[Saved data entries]
Lemma demo_k2_rep : pa_rep demo_k2 (demo_free 2000).
Proof.
  destruct (kinit1_ok demo_end demo_end (demo_end + 2000 * PGSIZE) boot_hw (Spinlock 0 None) 0 ∅
              0 (Cpu 0 0 0 None) boot_hw_ok) as (s' & H & _ & Hrep);
    [vm_compute; intuition discriminate..|].
  unfold demo_k2, demo_k0. rewrite (after_Ok _ _ _ _ H). exact Hrep.
Qed.

Lemma demo_free_S n : 0 < n -> demo_free n = (demo_end + PGSIZE * (n - 1)) :: demo_free (n - 1).
Proof.
  intros Hn. unfold demo_free. replace (Z.to_nat n) with (S (Z.to_nat (n - 1))) by lia.
  rewrite demo_pages_S, Z2Nat.id by lia. done.
Qed.

Lemma demo_free_4 n : 4 <= n ->
  demo_free n = ((fun i => demo_end + PGSIZE * i) <$> [n - 1; n - 2; n - 3; n - 4]) ++ demo_free (n - 4).
Proof.
  intros Hn. rewrite (demo_free_S n), (demo_free_S (n - 1)), (demo_free_S (n - 1 - 1)),
    (demo_free_S (n - 1 - 1 - 1)) by lia.
  by replace (n - 1 - 1 - 1 - 1) with (n - 4) by lia; replace (n - 1 - 1 - 1) with (n - 3) by lia;
    replace (n - 1 - 1) with (n - 2) by lia.
Qed.

Lemma demo_free_length n : length (demo_free n) = Z.to_nat n.
Proof. apply demo_pages_length. Qed.

#[local] Opaque demo_free demo_k2 demo_end.

(** The queue [init_skiplist] creates on that machine, for any seed. *)
Definition demo_q (x : Z) : sst kst :=
  after (init_skiplist) (Sst ∅ demo_k2 x []).

Definition demo_sl : Z := demo_end + PGSIZE * 1999.

Lemma demo_q_rep x :
  sl_rep (demo_q x) demo_sl
    ((fun i => demo_end + PGSIZE * i) <$> [1997; 1996; 1995; 1994]) [] (demo_free 1994) /\
  seed (demo_q x) = x.
Proof.
  pose proof demo_k2_rep as Hk.
  assert (E : demo_free 1998 = ((fun i => demo_end + PGSIZE * i) <$> [1997; 1996; 1995; 1994]) ++ demo_free 1994).
  { apply (demo_free_4 1998). lia. }
  rewrite (demo_free_S 2000), (demo_free_S (2000 - 1)) in Hk by lia.
  change (2000 - 1 - 1) with 1998 in Hk.
  destruct (init_skiplist_ok (Sst ∅ demo_k2 x []) _ _ _ Hk)
    as (s' & Hrun & Hr & _ & Hs & _).
  { rewrite demo_free_length. lia. }
  { intros a _. apply lookup_empty. }
  { apply lookup_empty. }
  unfold demo_q. rewrite (after_Ok _ _ _ _ Hrun). split; [|exact Hs]. rewrite E in Hr. exact Hr.
Qed.

#[local] Opaque demo_q.

(** The same queue with one process, pid 3 and deadline 40, in it. *)
Definition demo_q1 : sst kst :=
  after (insert_node demo_sl 3 40) (demo_q seed_init).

» **About this exercise**
List every line from the entries above in which "Hrep" appears.

» **Reply**
              0 (Cpu 0 0 0 None) boot_hw_ok) as (s' & H & _ & Hrep);
  unfold demo_k2, demo_k0. rewrite (after_Ok _ _ _ _ H). exact Hrep.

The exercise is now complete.